Comparing Means: Paired t-tests

PSYC 640 - Fall 2023

Dustin Haraden, PhD

Last week

  • Comparing Means: \(t\)-test
    • Independent Samples \(t\)-test
library(lsr)
# File management
library(here)
# for dplyr, ggplot
library(tidyverse)
#Loading data
library(rio)
# Assumption Checks
library(car)

#Remove Scientific Notation 
options(scipen=999)

Today…

  • Comparing Means with the \(t\)-test

    • Paired Samples
state_school <- import("https://raw.githubusercontent.com/dharaden/dharaden.github.io/main/data/NM-NY_CAS.csv")

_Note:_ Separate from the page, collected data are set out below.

(* ===== verification/ControlFacts.v ===== *)
(** * What the control server promises ([deploy/peer_node.py])

    The state of a pod stays well formed in every run, so every answer is a JSON document
    that reads back as what was answered; a pod is ready only after a handshake with enough
    peers and a recovery that has gone quiet or run out of time; the sampler reports the
    peak and the span of the hold-back queue. *)

From stdpp Require Import prelude gmap strings.
From Stdlib Require Import Ascii.
From S2P Require Import Prelude PyDict PyStr Json PyText Base64 Utf8 Message Security PeerRegistry VectorClock BroadcastNode.
From S2P Require Import StoredMessage MessageStore MessageHistory Recovery Deployment CausalCheck PeerRuntime LogWire ControlServer.

Local Open Scope string_scope.
Local Open Scope list_scope.

(** ** The sampler *)

Definition sample_all (l : list (time * nat)) : HoldBackSamples :=
  foldl (λ s td, holdback_sample td.1 td.2 s) no_samples l.

Definition occupied (l : list (time * nat)) : list (time * nat) := List.filter (λ td, negb (td.2 =? 0)%nat) l.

Review: Independent \(t\)-test

Independent Samples \(t\)-test

Chapter 13.3 in Learning Stats with R

Two different types: Student’s & Welch’s

  • Student’s \(t\)-test
  • Welch’s \(t\)-test

\[ t = \frac{\bar{X_1} - \bar{X_2}}{SE(\bar{X_1} - \bar{X_2})} \]

Types of t-Tests: Assumptions

Single Samples t-test

Independent Samples t-test

Paired Samples t-test

  • Approximately normal distributions

  • Homogeneity of variances

  • Spoiler Alert! The same as a one-sample \(t\)-test

Steps for \(t\)-test

  1. Check for normality of variables
    • Visualizing, Q-Q plots, Statistical Tests
  2. Homogeneity of Variance
    • Levene’s test –> Welch’s \(t\)-test

Student’s t-test: In R

independentSamplesTest()

independentSamplesTTest(
  formula = Sleep_Hours_Schoolnight ~ Region, 
  data = state_school, 
  var.equal = TRUE #default is FALSE
)

   Student's independent samples t-test 

Outcome variable:   Sleep_Hours_Schoolnight 
Grouping variable:  Region 

Descriptive statistics: 
               NM    NY
   mean     6.989 6.994
   std dev. 1.379 1.512

Hypotheses: 
   null:        population means equal for both groups
   alternative: different population means in each group

Test results: 
   t-statistic:  -0.024 
   degrees of freedom:  180 
   p-value:  0.981 

Other information: 
   two-sided 95% confidence interval:  [-0.428, 0.418] 
   estimated effect size (Cohen's d):  0.004 

t.test()

t.test(
  formula = Sleep_Hours_Schoolnight ~ Region, 
  data = state_school, 
  var.equal = TRUE
)

    Two Sample t-test

data:  Sleep_Hours_Schoolnight by Region
t = -0.023951, df = 180, p-value = 0.9809
alternative hypothesis: true difference in means between group NM and group NY is not equal to 0
95 percent confidence interval:
 -0.4281648  0.4178954
sample estimates:
mean in group NM mean in group NY 
        6.989247         6.994382 

Welch’s t-test: In R

independentSamplesTest()

independentSamplesTTest(
  formula = Sleep_Hours_Schoolnight ~ Region, 
  data = state_school, 
  var.equal = FALSE #This is what is different!
)

   Welch's independent samples t-test 

Outcome variable:   Sleep_Hours_Schoolnight 
Grouping variable:  Region 

Descriptive statistics: 
               NM    NY
   mean     6.989 6.994
   std dev. 1.379 1.512

Hypotheses: 
   null:        population means equal for both groups
   alternative: different population means in each group

Test results: 
   t-statistic:  -0.024 
   degrees of freedom:  176.737 
   p-value:  0.981 

Other information: 
   two-sided 95% confidence interval:  [-0.429, 0.419] 
   estimated effect size (Cohen's d):  0.004 

t.test()

t.test(
  formula = Sleep_Hours_Schoolnight ~ Region, 
  data = state_school, 
  var.equal = FALSE #This is what is different!
)

    Welch Two Sample t-test

data:  Sleep_Hours_Schoolnight by Region
t = -0.023902, df = 176.74, p-value = 0.981
alternative hypothesis: true difference in means between group NM and group NY is not equal to 0
95 percent confidence interval:
 -0.4290776  0.4188082
sample estimates:
mean in group NM mean in group NY 
        6.989247         6.994382 

Interpreting and writing up an independent samples t-test

The first sentence usually conveys some descriptive information about the two groups you were comparing. Then you identify the type of test you conducted and what was determined (be sure to include the “stat block” here as well with the t-statistic, df, p-value, CI and Effect size). Finish it up by putting that into person words and saying what that means.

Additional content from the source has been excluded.